How to complete this task: Scan the entries below and extract each line with the word "both" in it.

[Dataset entries]
----

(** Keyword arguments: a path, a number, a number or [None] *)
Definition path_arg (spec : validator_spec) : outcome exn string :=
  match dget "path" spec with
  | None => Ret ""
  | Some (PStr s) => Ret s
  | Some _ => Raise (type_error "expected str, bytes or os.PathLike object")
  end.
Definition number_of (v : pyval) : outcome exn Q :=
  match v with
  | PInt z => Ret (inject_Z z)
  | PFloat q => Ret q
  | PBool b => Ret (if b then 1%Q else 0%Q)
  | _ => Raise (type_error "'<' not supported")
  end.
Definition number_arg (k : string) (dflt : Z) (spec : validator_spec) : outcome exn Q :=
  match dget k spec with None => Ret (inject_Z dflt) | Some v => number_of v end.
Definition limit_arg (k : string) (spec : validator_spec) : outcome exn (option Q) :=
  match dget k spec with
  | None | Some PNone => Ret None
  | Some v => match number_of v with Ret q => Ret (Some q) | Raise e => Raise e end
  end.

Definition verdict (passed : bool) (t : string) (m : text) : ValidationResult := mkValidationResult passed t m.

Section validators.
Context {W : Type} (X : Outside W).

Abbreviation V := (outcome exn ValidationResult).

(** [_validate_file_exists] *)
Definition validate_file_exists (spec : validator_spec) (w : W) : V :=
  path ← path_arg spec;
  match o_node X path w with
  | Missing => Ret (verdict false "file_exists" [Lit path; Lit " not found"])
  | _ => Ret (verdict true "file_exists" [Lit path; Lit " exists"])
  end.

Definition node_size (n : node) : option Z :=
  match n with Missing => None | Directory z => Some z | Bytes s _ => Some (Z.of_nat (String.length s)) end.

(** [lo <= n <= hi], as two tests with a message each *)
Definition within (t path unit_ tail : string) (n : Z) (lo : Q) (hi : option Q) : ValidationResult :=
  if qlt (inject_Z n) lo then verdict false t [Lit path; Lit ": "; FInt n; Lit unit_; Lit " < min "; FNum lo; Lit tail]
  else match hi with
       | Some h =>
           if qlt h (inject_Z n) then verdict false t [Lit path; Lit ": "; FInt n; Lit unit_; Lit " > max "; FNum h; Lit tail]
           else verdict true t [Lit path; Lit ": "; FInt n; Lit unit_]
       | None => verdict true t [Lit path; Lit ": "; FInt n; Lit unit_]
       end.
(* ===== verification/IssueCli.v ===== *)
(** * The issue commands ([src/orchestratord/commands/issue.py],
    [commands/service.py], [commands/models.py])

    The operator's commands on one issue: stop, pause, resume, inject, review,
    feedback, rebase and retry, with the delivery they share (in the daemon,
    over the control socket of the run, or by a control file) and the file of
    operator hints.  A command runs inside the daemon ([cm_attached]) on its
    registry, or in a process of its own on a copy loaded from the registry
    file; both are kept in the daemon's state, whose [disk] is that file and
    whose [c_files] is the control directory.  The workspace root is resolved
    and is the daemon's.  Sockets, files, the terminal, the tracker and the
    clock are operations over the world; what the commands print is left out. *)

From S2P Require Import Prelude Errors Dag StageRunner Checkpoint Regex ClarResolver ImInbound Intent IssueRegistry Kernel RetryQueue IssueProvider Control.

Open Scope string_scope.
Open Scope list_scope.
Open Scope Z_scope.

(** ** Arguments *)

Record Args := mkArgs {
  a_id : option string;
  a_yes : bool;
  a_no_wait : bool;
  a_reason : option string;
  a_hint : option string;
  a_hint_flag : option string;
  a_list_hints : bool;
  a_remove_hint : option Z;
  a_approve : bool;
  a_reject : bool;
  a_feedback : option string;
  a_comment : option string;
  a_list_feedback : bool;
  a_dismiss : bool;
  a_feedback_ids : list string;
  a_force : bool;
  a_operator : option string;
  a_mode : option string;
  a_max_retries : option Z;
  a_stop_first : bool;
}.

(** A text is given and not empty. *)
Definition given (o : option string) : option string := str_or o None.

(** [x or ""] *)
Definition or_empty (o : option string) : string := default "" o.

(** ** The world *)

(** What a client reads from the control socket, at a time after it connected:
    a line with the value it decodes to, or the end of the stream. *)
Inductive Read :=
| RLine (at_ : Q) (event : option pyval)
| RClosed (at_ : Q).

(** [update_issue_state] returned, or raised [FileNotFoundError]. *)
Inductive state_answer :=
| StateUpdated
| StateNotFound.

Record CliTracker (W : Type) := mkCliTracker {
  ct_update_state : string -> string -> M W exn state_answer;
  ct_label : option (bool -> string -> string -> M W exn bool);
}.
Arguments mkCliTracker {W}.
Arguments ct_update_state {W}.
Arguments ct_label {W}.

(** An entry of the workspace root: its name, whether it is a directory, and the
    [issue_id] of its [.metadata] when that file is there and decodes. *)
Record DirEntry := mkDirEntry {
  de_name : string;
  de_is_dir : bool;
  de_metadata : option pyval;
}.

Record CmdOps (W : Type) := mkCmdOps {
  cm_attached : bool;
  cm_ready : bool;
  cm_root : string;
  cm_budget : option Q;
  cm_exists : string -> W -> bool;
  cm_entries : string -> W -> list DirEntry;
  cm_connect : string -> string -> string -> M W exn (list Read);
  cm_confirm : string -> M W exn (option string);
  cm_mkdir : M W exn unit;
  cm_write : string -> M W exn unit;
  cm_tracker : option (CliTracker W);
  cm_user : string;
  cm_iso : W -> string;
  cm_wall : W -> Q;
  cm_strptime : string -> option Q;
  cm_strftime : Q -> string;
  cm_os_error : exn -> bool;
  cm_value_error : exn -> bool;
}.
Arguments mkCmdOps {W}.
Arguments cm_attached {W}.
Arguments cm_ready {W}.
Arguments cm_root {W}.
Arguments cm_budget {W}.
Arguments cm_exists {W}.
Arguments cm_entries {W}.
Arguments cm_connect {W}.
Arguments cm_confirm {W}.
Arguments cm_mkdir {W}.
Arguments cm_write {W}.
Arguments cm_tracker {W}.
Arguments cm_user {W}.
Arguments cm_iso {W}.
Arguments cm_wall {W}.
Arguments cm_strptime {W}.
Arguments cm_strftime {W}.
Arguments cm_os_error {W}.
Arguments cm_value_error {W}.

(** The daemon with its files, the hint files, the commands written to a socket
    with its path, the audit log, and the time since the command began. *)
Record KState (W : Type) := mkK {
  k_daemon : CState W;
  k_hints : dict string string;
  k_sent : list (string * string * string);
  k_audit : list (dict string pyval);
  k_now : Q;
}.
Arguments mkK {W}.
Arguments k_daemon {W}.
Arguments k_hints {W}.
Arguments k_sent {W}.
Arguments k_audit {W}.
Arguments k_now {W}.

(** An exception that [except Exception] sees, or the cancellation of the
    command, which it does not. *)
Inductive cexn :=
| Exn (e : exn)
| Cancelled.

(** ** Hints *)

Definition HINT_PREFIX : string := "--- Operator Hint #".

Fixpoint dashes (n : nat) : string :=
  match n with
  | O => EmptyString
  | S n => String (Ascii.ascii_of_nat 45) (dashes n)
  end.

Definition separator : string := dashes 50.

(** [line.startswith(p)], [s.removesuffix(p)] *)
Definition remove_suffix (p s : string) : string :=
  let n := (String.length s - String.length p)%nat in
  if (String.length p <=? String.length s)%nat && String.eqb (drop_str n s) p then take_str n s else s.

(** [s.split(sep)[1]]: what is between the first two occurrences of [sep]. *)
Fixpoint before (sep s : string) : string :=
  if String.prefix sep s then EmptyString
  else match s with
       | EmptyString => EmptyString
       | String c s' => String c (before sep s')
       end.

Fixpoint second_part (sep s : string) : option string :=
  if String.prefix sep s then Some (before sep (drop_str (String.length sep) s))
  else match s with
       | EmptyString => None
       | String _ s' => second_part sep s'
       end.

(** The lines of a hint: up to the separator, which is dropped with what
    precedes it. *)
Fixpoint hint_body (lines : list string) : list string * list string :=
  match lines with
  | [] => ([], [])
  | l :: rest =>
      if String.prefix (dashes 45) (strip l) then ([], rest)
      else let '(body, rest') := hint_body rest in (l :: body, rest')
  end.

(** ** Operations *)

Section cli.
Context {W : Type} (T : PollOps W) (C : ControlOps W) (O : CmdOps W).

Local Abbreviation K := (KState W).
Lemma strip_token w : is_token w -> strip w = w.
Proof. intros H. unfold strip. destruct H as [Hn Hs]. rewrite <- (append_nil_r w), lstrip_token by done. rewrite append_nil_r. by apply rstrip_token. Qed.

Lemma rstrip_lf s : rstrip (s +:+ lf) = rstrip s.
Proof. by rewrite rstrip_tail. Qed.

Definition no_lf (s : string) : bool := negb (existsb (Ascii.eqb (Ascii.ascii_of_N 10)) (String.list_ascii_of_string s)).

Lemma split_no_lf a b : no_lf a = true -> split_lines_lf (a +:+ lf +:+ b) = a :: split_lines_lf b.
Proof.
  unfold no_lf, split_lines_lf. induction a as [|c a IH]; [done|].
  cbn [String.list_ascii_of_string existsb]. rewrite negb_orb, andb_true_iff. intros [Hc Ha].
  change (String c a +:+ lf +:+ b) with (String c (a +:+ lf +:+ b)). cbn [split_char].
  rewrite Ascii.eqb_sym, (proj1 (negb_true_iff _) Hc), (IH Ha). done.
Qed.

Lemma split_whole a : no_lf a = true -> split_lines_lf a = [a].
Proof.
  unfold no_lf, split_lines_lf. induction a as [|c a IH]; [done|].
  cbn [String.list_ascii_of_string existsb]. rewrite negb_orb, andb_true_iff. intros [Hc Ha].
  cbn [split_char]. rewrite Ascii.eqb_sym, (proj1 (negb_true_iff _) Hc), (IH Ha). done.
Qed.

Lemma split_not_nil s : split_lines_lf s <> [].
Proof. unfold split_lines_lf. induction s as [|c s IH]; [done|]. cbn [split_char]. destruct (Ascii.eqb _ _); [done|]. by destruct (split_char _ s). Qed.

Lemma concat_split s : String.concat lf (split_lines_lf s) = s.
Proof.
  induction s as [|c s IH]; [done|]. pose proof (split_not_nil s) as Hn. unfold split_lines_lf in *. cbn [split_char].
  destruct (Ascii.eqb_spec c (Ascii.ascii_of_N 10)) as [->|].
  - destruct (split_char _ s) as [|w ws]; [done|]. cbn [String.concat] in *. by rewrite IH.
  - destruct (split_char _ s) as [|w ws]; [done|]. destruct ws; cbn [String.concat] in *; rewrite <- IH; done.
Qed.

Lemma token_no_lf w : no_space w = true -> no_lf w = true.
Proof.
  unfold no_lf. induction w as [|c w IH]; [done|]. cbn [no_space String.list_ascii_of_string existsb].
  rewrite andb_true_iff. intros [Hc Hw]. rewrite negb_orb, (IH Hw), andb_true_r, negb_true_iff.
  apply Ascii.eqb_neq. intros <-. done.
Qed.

----

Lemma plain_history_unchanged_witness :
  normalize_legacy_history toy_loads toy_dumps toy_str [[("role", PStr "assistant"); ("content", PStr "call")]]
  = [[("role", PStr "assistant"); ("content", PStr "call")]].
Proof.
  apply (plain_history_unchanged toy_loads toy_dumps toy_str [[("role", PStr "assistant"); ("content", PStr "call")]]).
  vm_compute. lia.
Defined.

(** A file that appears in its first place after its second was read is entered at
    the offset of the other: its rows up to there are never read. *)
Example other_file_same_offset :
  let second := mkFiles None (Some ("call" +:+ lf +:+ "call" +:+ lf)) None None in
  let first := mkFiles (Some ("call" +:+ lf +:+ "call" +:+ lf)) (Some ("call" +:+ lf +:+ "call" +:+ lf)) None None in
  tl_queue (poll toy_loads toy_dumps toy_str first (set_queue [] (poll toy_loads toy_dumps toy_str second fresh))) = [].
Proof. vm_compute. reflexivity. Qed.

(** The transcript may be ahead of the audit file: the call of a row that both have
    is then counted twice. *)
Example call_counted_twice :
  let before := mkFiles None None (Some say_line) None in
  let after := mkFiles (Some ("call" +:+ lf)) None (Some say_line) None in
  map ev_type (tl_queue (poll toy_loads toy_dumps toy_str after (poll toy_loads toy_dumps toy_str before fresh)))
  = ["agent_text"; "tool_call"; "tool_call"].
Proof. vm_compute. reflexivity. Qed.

----

Exercise output:
    file; both are kept in the daemon's state, whose [disk] is that file and
(** The transcript may be ahead of the audit file: the call of a row that both have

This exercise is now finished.